(EXTRACTED RECORDS begins)

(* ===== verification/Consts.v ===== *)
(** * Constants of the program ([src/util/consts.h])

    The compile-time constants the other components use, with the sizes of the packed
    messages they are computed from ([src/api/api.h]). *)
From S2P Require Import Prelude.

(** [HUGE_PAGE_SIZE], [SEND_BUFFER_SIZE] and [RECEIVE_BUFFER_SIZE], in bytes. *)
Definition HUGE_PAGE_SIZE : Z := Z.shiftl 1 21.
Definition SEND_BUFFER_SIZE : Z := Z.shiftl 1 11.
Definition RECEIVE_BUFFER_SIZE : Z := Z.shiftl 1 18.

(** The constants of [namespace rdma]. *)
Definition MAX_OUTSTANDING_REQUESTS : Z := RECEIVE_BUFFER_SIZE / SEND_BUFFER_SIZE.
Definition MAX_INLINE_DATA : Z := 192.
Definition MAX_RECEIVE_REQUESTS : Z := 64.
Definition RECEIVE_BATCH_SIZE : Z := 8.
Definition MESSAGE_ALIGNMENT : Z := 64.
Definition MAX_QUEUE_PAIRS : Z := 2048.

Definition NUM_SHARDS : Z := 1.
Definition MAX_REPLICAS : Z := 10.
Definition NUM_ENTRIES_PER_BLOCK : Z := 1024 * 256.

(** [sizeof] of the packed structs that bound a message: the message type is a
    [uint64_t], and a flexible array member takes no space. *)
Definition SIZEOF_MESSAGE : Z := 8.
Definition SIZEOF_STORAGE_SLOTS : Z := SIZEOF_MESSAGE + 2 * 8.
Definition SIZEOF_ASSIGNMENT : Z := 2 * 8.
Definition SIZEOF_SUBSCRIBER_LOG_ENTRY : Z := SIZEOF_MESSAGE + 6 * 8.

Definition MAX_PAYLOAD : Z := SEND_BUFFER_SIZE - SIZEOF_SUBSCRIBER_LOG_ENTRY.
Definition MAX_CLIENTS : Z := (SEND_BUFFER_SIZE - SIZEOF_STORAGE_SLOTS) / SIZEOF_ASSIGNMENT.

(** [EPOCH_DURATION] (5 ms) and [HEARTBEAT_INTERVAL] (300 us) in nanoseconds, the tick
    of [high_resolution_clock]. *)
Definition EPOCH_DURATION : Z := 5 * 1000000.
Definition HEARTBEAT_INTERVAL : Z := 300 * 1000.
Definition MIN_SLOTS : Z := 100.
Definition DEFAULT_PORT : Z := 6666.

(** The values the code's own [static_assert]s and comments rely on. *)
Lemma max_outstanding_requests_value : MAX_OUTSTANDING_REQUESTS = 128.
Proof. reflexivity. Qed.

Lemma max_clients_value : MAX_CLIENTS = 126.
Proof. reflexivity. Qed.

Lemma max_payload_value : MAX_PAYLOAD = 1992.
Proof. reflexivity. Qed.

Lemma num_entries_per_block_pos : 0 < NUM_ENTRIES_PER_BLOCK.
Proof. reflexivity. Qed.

(EXTRACTED RECORDS ends)

▸ **EXERCISE OBJECTIVE**:
Repeat the records above exactly, leaving none out.

▸ **ANSWER**:
(* ===== verification/Consts.v ===== *)
(** * Constants of the program ([src/util/consts.h])

    The compile-time constants the other components use, with the sizes of the packed
    messages they are computed from ([src/api/api.h]). *)
From S2P Require Import Prelude.

(** [HUGE_PAGE_SIZE], [SEND_BUFFER_SIZE] and [RECEIVE_BUFFER_SIZE], in bytes. *)
Definition HUGE_PAGE_SIZE : Z := Z.shiftl 1 21.
Definition SEND_BUFFER_SIZE : Z := Z.shiftl 1 11.
Definition RECEIVE_BUFFER_SIZE : Z := Z.shiftl 1 18.

(** The constants of [namespace rdma]. *)
Definition MAX_OUTSTANDING_REQUESTS : Z := RECEIVE_BUFFER_SIZE / SEND_BUFFER_SIZE.
Definition MAX_INLINE_DATA : Z := 192.
Definition MAX_RECEIVE_REQUESTS : Z := 64.
Definition RECEIVE_BATCH_SIZE : Z := 8.
Definition MESSAGE_ALIGNMENT : Z := 64.
Definition MAX_QUEUE_PAIRS : Z := 2048.

Definition NUM_SHARDS : Z := 1.
Definition MAX_REPLICAS : Z := 10.
Definition NUM_ENTRIES_PER_BLOCK : Z := 1024 * 256.

(** [sizeof] of the packed structs that bound a message: the message type is a
    [uint64_t], and a flexible array member takes no space. *)
Definition SIZEOF_MESSAGE : Z := 8.
Definition SIZEOF_STORAGE_SLOTS : Z := SIZEOF_MESSAGE + 2 * 8.
Definition SIZEOF_ASSIGNMENT : Z := 2 * 8.
Definition SIZEOF_SUBSCRIBER_LOG_ENTRY : Z := SIZEOF_MESSAGE + 6 * 8.

Definition MAX_PAYLOAD : Z := SEND_BUFFER_SIZE - SIZEOF_SUBSCRIBER_LOG_ENTRY.
Definition MAX_CLIENTS : Z := (SEND_BUFFER_SIZE - SIZEOF_STORAGE_SLOTS) / SIZEOF_ASSIGNMENT.

(** [EPOCH_DURATION] (5 ms) and [HEARTBEAT_INTERVAL] (300 us) in nanoseconds, the tick
    of [high_resolution_clock]. *)
Definition EPOCH_DURATION : Z := 5 * 1000000.
Definition HEARTBEAT_INTERVAL : Z := 300 * 1000.
Definition MIN_SLOTS : Z := 100.
Definition DEFAULT_PORT : Z := 6666.

(** The values the code's own [static_assert]s and comments rely on. *)
Lemma max_outstanding_requests_value : MAX_OUTSTANDING_REQUESTS = 128.
Proof. reflexivity. Qed.

Lemma max_clients_value : MAX_CLIENTS = 126.
Proof. reflexivity. Qed.

Lemma max_payload_value : MAX_PAYLOAD = 1992.
Proof. reflexivity. Qed.

Lemma num_entries_per_block_pos : 0 < NUM_ENTRIES_PER_BLOCK.
Proof. reflexivity. Qed.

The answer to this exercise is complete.